A single number is the answer: the count of lines in these records with "destruct" in them.
═════ The data
(* ===== verification/SessionOutput.v ===== *)
(** * What a sending session puts on its connection

    [output] records the packets the application gave a session, along the steps of
    SessionConcurrent.v: those for datagrams, with the ID of their flow, and those
    for streams, with the place of the stream. The invariant: the datagrams on the
    connection are the packets for datagrams behind their flow IDs, and on every
    stream there are, with what is pending, the flow ID and the frames of a
    subsequence of the packets for that stream, and nothing on any other.

    Streams are told apart by their handles, so that the connection must not open
    the same stream twice ([fresh_opens]). *)

From S2P Require Import Prelude GoErrors IO Varint QlogEvent Qlogger Options SyncMap Connection.
From S2P Require Import RTPSendStream SendFlow PacketBuffer Deadline ReceiveFlow ReadStream.
From S2P Require Import ReceiveFlowBuffer Session SessionSpec SessionMoves SessionSteps SessionConcurrent.
From S2P Require Import SessionIntake.

Record output := mkOutput {
  out_datagrams : list (Z * list byte);
  out_streams : list (nat * list byte)
}.

(** The stream a task has opened and not yet added to its flow. *)
Definition task_stream (t : owner * task) : option RTPSendStream :=
  match t.2 with TAppendStream _ st => Some st | _ => None end.

Definition new_streams (ts : list (owner * task)) : list RTPSendStream := omap task_stream ts.

Section ghost.
Context `{!QuicVarint, !GoPool, !GoMapOrder} {C : Type} `{!Connection C}.

(** The record after a step from [c]. *)
Definition output_step (l : xlabel) (c : xconfig C) (o : output) : output :=
  match l with
  | XTask i => match xc_tasks c !! i with
               | Some (_, TWriteDatagram r p) =>
                   match s_sfs (xc_sess c) !! r with
                   | Some f => mkOutput (out_datagrams o ++ [(sf_id f, p)]) (out_streams o)
                   | None => o
                   end
               | _ => o
               end
  | XOp (OWriteStream r p) => mkOutput (out_datagrams o) (out_streams o ++ [(r, p)])
  | _ => o
  end.

(** Steps with their record. *)
Inductive outputs (c0 : xconfig C) : output → xconfig C → Prop :=
  | os_nil : outputs c0 (mkOutput [] []) c0
  | os_step o c l c' : outputs c0 o c → xexec l c = Some (Ret c') → outputs c0 (output_step l c o) c'.
End ghost.

(** ** Streams *)

Section streams.
Context `{QuicVarintLaws} {C : Type} `{ConnectionLaws C}.
Implicit Types (st : RTPSendStream) (c : C).

(** The encoding of a flow ID. *)
Definition encoding (k : Z) : list byte :=
  match quicvarint_Append [] k with Ret e => e | Panic _ => [] end.

Definition id_ok st : Prop := varint_ok (flowID st) ∧ flowIDBytes st = encoding (flowID st).

(** [st] has been given the packets [ps], and has framed [acc] of them. *)
Definition sends c st (ps : list (list byte)) : Prop :=
  ∃ acc, acc `sublist_of` ps ∧ Forall (λ p, varint_ok (Z.of_nat (length p))) acc ∧
    sent_bytes st c = stream_bytes (flowIDBytes st) acc ∧ sentFlowID st = bool_decide (acc ≠ []) ∧ id_ok st.

Lemma sends_write p st c ps res st' c' evs : varint_ok (Z.of_nat (length p)) → sends c st ps →
  WriteRTPBytes p st c = Ret (res, st', c', evs) → sends c' st' (ps ++ [p]).
Proof.
  intros Hl (acc & Hsub & Hok & Hb & Hsent & Hid) Hrun.
  destruct (WriteRTPBytes_cases p st c Hl) as (res1 & st1 & c1 & evs1 & Hrun1 & (_ & Hfid & Hfb & _) & _ & Hcase).
  rewrite Hrun in Hrun1. injection Hrun1 as <- <- <- <-. unfold sends, id_ok in *.
  destruct Hcase as [(err & _ & _ & Hs & Hby & _)|(Hby & Hs & _)].
  - exists acc. rewrite Hby, Hs, Hfb, Hfid. split_and!; try done; [by apply sublist_inserts_r|apply Hid..].
  - exists (acc ++ [p]). rewrite Hby, Hs, Hfb, Hfid, stream_bytes_snoc, Hb. split_and!; try done; [| | | |apply Hid..].
    + by apply sublist_app.
    + apply Forall_app. by split; [|apply Forall_singleton].
    + do 2 f_equal. unfold flow_prefix. rewrite Hsent. by destruct acc.
    + rewrite bool_decide_true by (by destruct acc). done.
Qed.

(** A stream nobody has written to. *)
Definition unwritten c st : Prop :=
  wire (stream st) (calls c) = [] ∧ pending st = [] ∧ sentFlowID st = false ∧ id_ok st.

Lemma sends_unwritten c st : unwritten c st → sends c st [].
Proof.
  intros (Hw & Hp & Hs & Hid). exists []. unfold sent_bytes. rewrite Hw, Hp, Hs. split_and!; try done; apply Hid.
Qed.

(** Writes to other streams change nothing. *)
Lemma sends_wire c c' st ps : wire (stream st) (calls c') = wire (stream st) (calls c) →
  sends c st ps → sends c' st ps.
Proof. unfold sends, sent_bytes. by intros ->. Qed.
End streams.

(** ** Steps that send nothing *)

Section silent.
Context `{QuicVarintLaws, !GoPool, !GoMapOrder} {C : Type} `{ConnectionLaws C}.
Implicit Types (s : Session C).

Record silent s s' : Prop := {
  si_calls : ∃ ks, calls (s_conn s') = calls (s_conn s) ++ ks ∧ datagrams ks = [] ∧ ∀ h, wire h ks = [];
  si_streams : s_streams s' = s_streams s
}.

Lemma silent_calls s s' : calls (s_conn s') = calls (s_conn s) → s_streams s' = s_streams s → silent s s'.
Proof. intros Hc Hs. split; [|done]. exists []. by rewrite app_nil_r. Qed.

Lemma silent_same s s' : s_conn s' = s_conn s → s_streams s' = s_streams s → silent s s'.
Proof. intros Hc. apply silent_calls. by rewrite Hc. Qed.

(** The calls on receive flows leave the connection and the streams alone. *)
Definition receive_only s s' : Prop := s_conn s' = s_conn s ∧ s_streams s' = s_streams s.

Lemma silent_receive s s' : receive_only s s' → silent s s'.
Proof. intros []. by apply silent_same. Qed.

Lemma receiveFlow_only id s r s' : receiveFlow id s = Ret (r, s') → receive_only s s'.
Proof.
  unfold receiveFlow. destruct (smap.get id _); [by intros [= <- <-]|].
  by intros ([[[r0 b] fs] es] & _ & [= <- <-])%bind_ret_inv.
Qed.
══════════
### [Solution for this task]
5